▶ EXERCISE
Search the records for the string "Hrange", then copy each line where it appears.

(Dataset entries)
Lemma handle_calls_cons c cs s :
  handle_calls (c :: cs) s
  = (fst (match c with
          | CallFileOpened => Synch.FileOpened s
          | CallFileClosed => Synch.FileClosed s
          end)
     :: fst (handle_calls cs
               (snd (match c with
                     | CallFileOpened => Synch.FileOpened s
                     | CallFileClosed => Synch.FileClosed s
                     end))),
     snd (handle_calls cs
            (snd (match c with
                  | CallFileOpened => Synch.FileOpened s
                  | CallFileClosed => Synch.FileClosed s
                  end)))).
Proof.
  cbn [handle_calls].
  destruct (match c with
            | CallFileOpened => Synch.FileOpened s
            | CallFileClosed => Synch.FileClosed s
            end) as [r s1].
  cbn [fst snd]. now destruct (handle_calls cs s1).
Qed.

(** X10. A record that is flagged for removal never gains a handle:
    every [FileOpened] is refused and leaves the count alone, the count
    goes down by one with every [FileClosed], and the record is ready to
    be removed exactly when as many handles were closed as were open. *)
Theorem flagged_record_gains_no_handle (cs : list handle_call) (s : FileSynch) :
  beingRemoved s = true ->
  0 <= opened s < UINT_MODULUS ->
  closes cs <= opened s ->
  beingRemoved (snd (handle_calls cs s)) = true
  /\ opened (snd (handle_calls cs s)) = opened s - closes cs
  /\ (forall i, cs !! i = Some CallFileOpened ->
                fst (handle_calls cs s) !! i = Some true)
  /\ (Synch.ReadyToRemove (snd (handle_calls cs s)) = true
      <-> closes cs = opened s).
Proof.
  revert s. induction cs as [|c cs IH]; intros s Hflag Hrange Hcl.
  - cbn [handle_calls closes fst snd]. rewrite Z.sub_0_r.
    split; [exact Hflag|]. split; [reflexivity|]. split.
    + intros i Hi. discriminate.
    + unfold Synch.ReadyToRemove. rewrite Hflag. cbn [andb]. lia.
  - pose proof (closes_nonneg cs) as Hnn.
    rewrite handle_calls_cons. cbn [fst snd].
    destruct c.
    + (* FileOpened *)
      unfold Synch.FileOpened. rewrite Hflag. cbn [negb fst snd].
      cbn [closes] in Hcl |- *.
      destruct (IH s Hflag Hrange Hcl) as (IH1 & IH2 & IH3 & IH4).
      split; [exact IH1|]. split; [exact IH2|]. split; [|exact IH4].
      intros [|i] Hi; [reflexivity|]. cbn in Hi |- *. auto.
    + (* FileClosed *)
      unfold Synch.FileClosed. cbn [fst snd].
      cbn [closes] in Hcl |- *.
      rewrite (u32_small (opened s - 1)) by lia.
      set (s1 := Synch.set_opened (opened s - 1) s).
      destruct (IH s1 Hflag ltac:(cbn; lia) ltac:(cbn; lia))
        as (IH1 & IH2 & IH3 & IH4).
      cbn [s1 Synch.set_opened opened] in IH2, IH4.
      split; [exact IH1|]. split; [lia|]. split; [|split].
      * intros [|i] Hi; [discriminate|]. cbn in Hi |- *. auto.
      * intros H. apply IH4 in H. lia.
      * intros H. apply IH4. lia.
Qed.

Lemma flagged_record_gains_no_handle_witness :
  opened (snd (handle_calls
                 [CallFileClosed; CallFileOpened; CallFileClosed;
                  CallFileClosed] sample_flagged)) = 0
  /\ Synch.ReadyToRemove
       (snd (handle_calls
               [CallFileClosed; CallFileOpened; CallFileClosed;
                CallFileClosed] sample_flagged)) = true.
Proof.
  pose proof (flagged_record_gains_no_handle
                [CallFileClosed; CallFileOpened; CallFileClosed;
                 CallFileClosed] sample_flagged) as H.
  destruct H as (_ & Hcount & _ & Hready).
  - reflexivity.
  - vm_compute. split; [discriminate|reflexivity].
  - vm_compute. discriminate.
  - split; [exact Hcount|]. apply Hready. reflexivity.
Defined.

(* ===================================================================== *)
(** ** FileSystem: Open, Remove and SplitPath *)
(* ===================================================================== *)

Section FacadeFacts.
Import FS.

Lemma set_hdr_same t : Synch.set_hdr (hdr t) t = t.
Proof. now destruct t. Qed.

Lemma set_fileSynchList_same fs : set_fileSynchList (fileSynchList fs) fs = fs.
Proof. now destruct fs. Qed.

End FacadeFacts.

(** X11. [Open] never writes to the disk.  When it returns no handle the
    registry of files is as it was; when it returns a handle, the file
    has a record that is not flagged for removal, new with one handle or
    the old one with one handle more, and no other record changed. *)
Theorem Open_leaves_disk path fs r fs' :
  FS.Open path fs = Ret (r, fs') ->
  disk fs' = disk fs
  /\ match r with
     | None => fileSynchList fs' = fileSynchList fs
     | Some sector =>
         (exists t, fileSynchList fs' !! sector = Some t
                    /\ beingRemoved t = false
                    /\ match fileSynchList fs !! sector with
                       | None => opened t = 1
                       | Some t0 => beingRemoved t0 = false
                                    /\ opened t = u32 (opened t0 + 1)
                       end)
         /\ forall k, k <> sector ->
              fileSynchList fs' !! k = fileSynchList fs !! k
     end.
Proof.
  unfold FS.Open. destruct (FS.SplitPath path) as [dirPath name].
  destruct (FS.FindDirectory dirPath fs) as [[found fs1]| |] eqn:Hfind;
    cbn [mbind outcome_bind]; try discriminate.
  destruct (FindDirectory_frame _ _ _ _ Hfind) as (Hd & Hf & _ & _).
  destruct found as [dsec|]; [|intros [= <- <-]; auto].
  destruct (fsSynchList fs1 !! dsec) as [dirSynch|]; [|discriminate].
  destruct (Directory.FetchFrom (disk fs1) dirSynch) as [dir| |];
    cbn [mbind outcome_bind]; try discriminate.
  destruct (_ && _); [|intros [= <- <-]; auto].
  set (sector := Directory.Find dir name).
  rewrite Hf.
  destruct (fileSynchList fs !! sector) as [t0|] eqn:Hrec.
  - unfold Synch.FileOpened.
    destruct (beingRemoved t0) eqn:Hflag; cbn [negb].
    + intros [= <- <-]. cbn [FS.set_fileSynchList disk fileSynchList].
      split; [exact Hd|]. now apply insert_id.
    + intros [= <- <-]. cbn [FS.set_fileSynchList disk fileSynchList].
      split; [exact Hd|]. rewrite ?Hrec. split.
      * eexists. rewrite lookup_insert_eq. split; [reflexivity|].
        cbn [Synch.set_opened beingRemoved opened]. auto.
      * intros k Hk. now rewrite lookup_insert_ne by congruence.
  - intros [= <- <-]. cbn [FS.set_fileSynchList disk fileSynchList].
    split; [exact Hd|]. rewrite ?Hrec. split.
    + eexists. rewrite lookup_insert_eq. split; [reflexivity|].
      cbn [Synch.fresh beingRemoved opened]. auto.
    + intros k Hk. now rewrite lookup_insert_ne by congruence.
Qed.

(** X12. A [Remove] that returns false has written nothing: the disk
    and the registry of files are as they were, whether the path led
    nowhere, the name was unknown or the directory was not empty. *)
Theorem Remove_false_writes_nothing path fs fs' :
  FS.Remove path fs = Ret (false, fs') ->
  disk fs' = disk fs /\ fileSynchList fs' = fileSynchList fs.
Proof.
  unfold FS.Remove.
  destruct (FS.SplitPath path) as [dirPath name].
  destruct (FS.FindDirectory dirPath fs) as [[found fs1]| |] eqn:Hfind;
    cbn [mbind outcome_bind]; try discriminate.
  destruct (FindDirectory_frame _ _ _ _ Hfind) as (Hd & Hf & _ & _).
  destruct found as [dsec|]; [|intros [= <-]; auto].
  destruct (fsSynchList fs1 !! dsec) as [dirSynch|]; [|discriminate].
  destruct (Directory.FetchFrom (disk fs1) dirSynch) as [dir| |];
    cbn [mbind outcome_bind]; try discriminate.
  destruct (_ =? -1); [intros [= <-]; auto|].
  assert (Hreclaim : forall ds t n s g,
            FS.Remove_reclaim ds t n s g = Ret (false, fs') -> False).
  { intros ds t n s g. unfold FS.Remove_reclaim.
    destruct (fsSynchList g !! FREE_MAP_SECTOR); [|discriminate].
    destruct (Header.Deallocate _ _); cbn [mbind outcome_bind];
      try discriminate.
    destruct (Directory.WriteBack _ _ _); cbn [mbind outcome_bind];
      discriminate. }
  destruct (Directory.IsDir dir name).
  - destruct (Directory.FetchFrom _ _) as [sub| |];
      cbn [mbind outcome_bind]; try discriminate.
    destruct (negb _); [intros [= <-]; auto|].
    intros H. now apply Hreclaim in H.
  - destruct (fileSynchList fs1 !! _); [discriminate|].
    intros H. now apply Hreclaim in H.
Qed.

▶ RESPONSE TO THIS EXERCISE
  revert s. induction cs as [|c cs IH]; intros s Hflag Hrange Hcl.
      destruct (IH s Hflag Hrange Hcl) as (IH1 & IH2 & IH3 & IH4).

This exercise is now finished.